**PROBLEM DETAILS**. All records below are to be repeated precisely, with nothing added.

(RECORD SET Opens)

Lemma attributes_of_typed claims config attributes a v :
  map_Forall (λ _, claim_ok) claims → attributes_of claims config attributes → attributes !! a = Some v → value_typed v.
Proof.
  intros Hok Hat Hv. specialize (Hat a). destruct (AttributeClaims config !! a); [|congruence].
  destruct Hat as (raw & w & Hr & Hw & E). rewrite Hv in E. injection E as <-. eapply claim_means_typed; [by eapply Hok|done].
Qed.

Lemma groups_of_unique claims config groups groups' :
  groups_of claims config groups → groups_of claims config groups' → groups = groups'.
Proof.
  intros [[? ->]|(? & (raw & Hr & Hl) & _)] [[? ->]|(? & (raw' & Hr' & Hl') & _)]; try done.
  rewrite Hr in Hr'. injection Hr' as <-. by eapply string_list_unique.
Qed.

(** ** Theorems *)

(** C21. [Subject] maps exactly the admissible principals, whatever the order
    in which the mapping is visited: for a principal with stable methods, an
    anonymous or unnamed one and an invalid configuration are rejected
    first; otherwise the result is a subject iff every configured claim
    exists and stands for a value and the groups are nonempty names within
    the limit, and it is then the described one, all of whose attribute
    values are well formed and whose integers fit int64; every other failure
    names its cause: a missing or rejected claim, or else the groups. *)
Theorem authn_Subject_spec `{GoRuntime} (p : Principal) (config : Config) (anonymous : bool)
    (id : string) (claims : gmap string claim) (n : nat) :
  stable p anonymous id claims → map_Forall (λ _, claim_ok) claims →
  ∃ r n', Subject (Some p) config n = (Ret r, n') ∧
    if anonymous then r = Err ErrAnonymousPrincipal
    else if decide (id = "") then r = Err ErrInvalidPrincipal
    else if decide (config_ok config) then
      (∀ s, r = Ok s ↔ subject_of id claims config s) ∧
      (∀ s attribute v, r = Ok s → attributes_lookup (Subject_Attributes s) attribute = Some v → value_typed v) ∧
      (∀ e, r = Err e → mapping_failure claims config e)
    else r = Err ErrInvalidConfig.
Proof.
  intros [Ha Hi Hc] Hok. unfold Subject. destruct (Ha n) as [n1 E1]. rewrite (M_bind_Ret _ _ _ _ _ E1).
  destruct anonymous; [by eexists _, _|]. destruct (Hi n1) as [n2 E2]. rewrite (M_bind_Ret _ _ _ _ _ E2).
  destruct (decide (id = "")) as [->|Hid]; [by eexists _, _|]. rewrite bool_decide_eq_false_2 by done.
  destruct (decide (config_ok config)) as [[Hk Hg Hn]|Hbad].
  2: { destruct (_ || _) eqn:E; [by eexists _, _|]. destruct (names_invalid _) eqn:En; [by eexists _, _|].
       destruct Hbad. reflect_bools. split; [done|done|by apply (config_names 0)]. }
  rewrite bool_decide_eq_false_2, (proj2 (Z.ltb_ge _ _)), (proj2 (config_names 0 config)) by done. simpl.
  destruct (Hc n2) as [n3 E3]. rewrite (M_bind_Ret _ _ _ _ _ E3).
  change (if MaxGroups config =? 0 then defaultMaxGroups else MaxGroups config) with (max_groups config).
  pose proof (attributes_mapped claims config 1 Hok) as Hat. destruct (attribute_loop _ _ _) as [attributes|e].
  2: { destruct Hat as [He Hno]. eexists _, _. split; [done|]. split_and!; [|done|by intros e' [= <-]].
       intros s. split; [done|]. intros [_ _ _ (attributes & _ & Hat)]. by destruct (Hno attributes). }
  pose proof (subject_groups_cases claims config) as Hgr. destruct (subject_groups _ _ _) as [groups|e].
  2: { destruct Hgr as [He Hno]. eexists _, _. split; [done|]. split_and!; [|done|intros e' [= <-]; by eapply failure_groups].
       intros s. split; [done|]. intros [_ _ Hgs _]. by destruct (Hno (Subject_Groups s)). }
  destruct (Hi n3) as [n4 E4]. rewrite (M_bind_Ret _ _ _ _ _ E4). eexists _, _. split; [done|]. split_and!; [|..|done].
  - intros [k i gs as_]. split.
    + intros [= <- <- <- <-]. split; [done..|]. by exists attributes.
    + intros [Hsk Hsi Hsg (attributes' & Hsa & Hat')]; simpl in *. subst k i as_. f_equal.
      by rewrite (groups_of_unique _ _ _ _ Hgr Hsg), (attributes_of_unique _ _ _ _ Hat Hat').
  - intros s a v [= <-]. simpl. by apply (attributes_of_typed claims config).
Qed.

Definition example_claims : gmap string claim :=
  {["dept" := ClaimString "engineering"; "level" := ClaimNumber "-7"; "score" := ClaimNumber "2.5";
    "active" := ClaimBool true; "seat" := ClaimUnsigned Uint64 12; "teams" := ClaimList [ClaimString "core"]]}.

Lemma example_claims_ok : map_Forall (λ _, claim_ok) example_claims.
Proof. unfold example_claims. repeat apply map_Forall_insert_2; try apply map_Forall_singleton; done. Qed.

Definition example_principal : Principal := mkPrincipal (mret false) (mret "alice") (mret example_claims).

Definition example_config : Config :=
  mkConfig SubjectUser {["department" := "dept"; "grade" := "level"; "rating" := "score"; "current" := "active"; "seat" := "seat"]}
    "teams" 0.

Definition example_subject : Request.Subject :=
  mkSubject SubjectUser "alice" ["core"]
    (Some {["department" := StringValue "engineering"; "grade" := IntValue (-7); "current" := BoolValue true;
            "seat" := IntValue 12;
            "rating" := mkValue ValueFloat "" false 0 (S754_finite false 5629499534213120 (-51)) 0 AddrZero []]}).

Lemma authn_Subject_spec_witness :
  ∃ r n', @Subject reverse_runtime (Some example_principal) example_config 0%nat = (Ret r, n') ∧
    r = Ok example_subject ∧ subject_of "alice" example_claims example_config example_subject ∧ value_typed (IntValue (-7)).
Proof.
  destruct (@authn_Subject_spec reverse_runtime example_principal example_config false "alice" example_claims 0%nat
    ltac:(split; intros n; by exists n) example_claims_ok) as (r & n' & E & Hr).
  assert (r = Ok example_subject) as Hok by (vm_compute in E; injection E as <- <-; vm_compute; reflexivity).
  exists r, n'. split; [exact E|]. split; [exact Hok|]. clear E. subst r. cbv iota in Hr.
  destruct (decide ("alice" = "")) as [|_]; [done|].
  destruct (decide (config_ok example_config)) as [_|_]; [|discriminate Hr].
  destruct Hr as (Hs & Ht & _). split; [apply Hs; reflexivity|].
  apply (Ht example_subject "grade"); [reflexivity|]. vm_compute. reflexivity.
Defined.
End authn.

(RECORD SET Closes)

**THE ANSWER**.
Lemma attributes_of_typed claims config attributes a v :
  map_Forall (λ _, claim_ok) claims → attributes_of claims config attributes → attributes !! a = Some v → value_typed v.
Proof.
  intros Hok Hat Hv. specialize (Hat a). destruct (AttributeClaims config !! a); [|congruence].
  destruct Hat as (raw & w & Hr & Hw & E). rewrite Hv in E. injection E as <-. eapply claim_means_typed; [by eapply Hok|done].
Qed.

Lemma groups_of_unique claims config groups groups' :
  groups_of claims config groups → groups_of claims config groups' → groups = groups'.
Proof.
  intros [[? ->]|(? & (raw & Hr & Hl) & _)] [[? ->]|(? & (raw' & Hr' & Hl') & _)]; try done.
  rewrite Hr in Hr'. injection Hr' as <-. by eapply string_list_unique.
Qed.

(** ** Theorems *)

(** C21. [Subject] maps exactly the admissible principals, whatever the order
    in which the mapping is visited: for a principal with stable methods, an
    anonymous or unnamed one and an invalid configuration are rejected
    first; otherwise the result is a subject iff every configured claim
    exists and stands for a value and the groups are nonempty names within
    the limit, and it is then the described one, all of whose attribute
    values are well formed and whose integers fit int64; every other failure
    names its cause: a missing or rejected claim, or else the groups. *)
Theorem authn_Subject_spec `{GoRuntime} (p : Principal) (config : Config) (anonymous : bool)
    (id : string) (claims : gmap string claim) (n : nat) :
  stable p anonymous id claims → map_Forall (λ _, claim_ok) claims →
  ∃ r n', Subject (Some p) config n = (Ret r, n') ∧
    if anonymous then r = Err ErrAnonymousPrincipal
    else if decide (id = "") then r = Err ErrInvalidPrincipal
    else if decide (config_ok config) then
      (∀ s, r = Ok s ↔ subject_of id claims config s) ∧
      (∀ s attribute v, r = Ok s → attributes_lookup (Subject_Attributes s) attribute = Some v → value_typed v) ∧
      (∀ e, r = Err e → mapping_failure claims config e)
    else r = Err ErrInvalidConfig.
Proof.
  intros [Ha Hi Hc] Hok. unfold Subject. destruct (Ha n) as [n1 E1]. rewrite (M_bind_Ret _ _ _ _ _ E1).
  destruct anonymous; [by eexists _, _|]. destruct (Hi n1) as [n2 E2]. rewrite (M_bind_Ret _ _ _ _ _ E2).
  destruct (decide (id = "")) as [->|Hid]; [by eexists _, _|]. rewrite bool_decide_eq_false_2 by done.
  destruct (decide (config_ok config)) as [[Hk Hg Hn]|Hbad].
  2: { destruct (_ || _) eqn:E; [by eexists _, _|]. destruct (names_invalid _) eqn:En; [by eexists _, _|].
       destruct Hbad. reflect_bools. split; [done|done|by apply (config_names 0)]. }
  rewrite bool_decide_eq_false_2, (proj2 (Z.ltb_ge _ _)), (proj2 (config_names 0 config)) by done. simpl.
  destruct (Hc n2) as [n3 E3]. rewrite (M_bind_Ret _ _ _ _ _ E3).
  change (if MaxGroups config =? 0 then defaultMaxGroups else MaxGroups config) with (max_groups config).
  pose proof (attributes_mapped claims config 1 Hok) as Hat. destruct (attribute_loop _ _ _) as [attributes|e].
  2: { destruct Hat as [He Hno]. eexists _, _. split; [done|]. split_and!; [|done|by intros e' [= <-]].
       intros s. split; [done|]. intros [_ _ _ (attributes & _ & Hat)]. by destruct (Hno attributes). }
  pose proof (subject_groups_cases claims config) as Hgr. destruct (subject_groups _ _ _) as [groups|e].
  2: { destruct Hgr as [He Hno]. eexists _, _. split; [done|]. split_and!; [|done|intros e' [= <-]; by eapply failure_groups].
       intros s. split; [done|]. intros [_ _ Hgs _]. by destruct (Hno (Subject_Groups s)). }
  destruct (Hi n3) as [n4 E4]. rewrite (M_bind_Ret _ _ _ _ _ E4). eexists _, _. split; [done|]. split_and!; [|..|done].
  - intros [k i gs as_]. split.
    + intros [= <- <- <- <-]. split; [done..|]. by exists attributes.
    + intros [Hsk Hsi Hsg (attributes' & Hsa & Hat')]; simpl in *. subst k i as_. f_equal.
      by rewrite (groups_of_unique _ _ _ _ Hgr Hsg), (attributes_of_unique _ _ _ _ Hat Hat').
  - intros s a v [= <-]. simpl. by apply (attributes_of_typed claims config).
Qed.

Definition example_claims : gmap string claim :=
  {["dept" := ClaimString "engineering"; "level" := ClaimNumber "-7"; "score" := ClaimNumber "2.5";
    "active" := ClaimBool true; "seat" := ClaimUnsigned Uint64 12; "teams" := ClaimList [ClaimString "core"]]}.

Lemma example_claims_ok : map_Forall (λ _, claim_ok) example_claims.
Proof. unfold example_claims. repeat apply map_Forall_insert_2; try apply map_Forall_singleton; done. Qed.

Definition example_principal : Principal := mkPrincipal (mret false) (mret "alice") (mret example_claims).

Definition example_config : Config :=
  mkConfig SubjectUser {["department" := "dept"; "grade" := "level"; "rating" := "score"; "current" := "active"; "seat" := "seat"]}
    "teams" 0.

Definition example_subject : Request.Subject :=
  mkSubject SubjectUser "alice" ["core"]
    (Some {["department" := StringValue "engineering"; "grade" := IntValue (-7); "current" := BoolValue true;
            "seat" := IntValue 12;
            "rating" := mkValue ValueFloat "" false 0 (S754_finite false 5629499534213120 (-51)) 0 AddrZero []]}).

Lemma authn_Subject_spec_witness :
  ∃ r n', @Subject reverse_runtime (Some example_principal) example_config 0%nat = (Ret r, n') ∧
    r = Ok example_subject ∧ subject_of "alice" example_claims example_config example_subject ∧ value_typed (IntValue (-7)).
Proof.
  destruct (@authn_Subject_spec reverse_runtime example_principal example_config false "alice" example_claims 0%nat
    ltac:(split; intros n; by exists n) example_claims_ok) as (r & n' & E & Hr).
  assert (r = Ok example_subject) as Hok by (vm_compute in E; injection E as <- <-; vm_compute; reflexivity).
  exists r, n'. split; [exact E|]. split; [exact Hok|]. clear E. subst r. cbv iota in Hr.
  destruct (decide ("alice" = "")) as [|_]; [done|].
  destruct (decide (config_ok example_config)) as [_|_]; [|discriminate Hr].
  destruct Hr as (Hs & Ht & _). split; [apply Hs; reflexivity|].
  apply (Ht example_subject "grade"); [reflexivity|]. vm_compute. reflexivity.
Defined.
End authn.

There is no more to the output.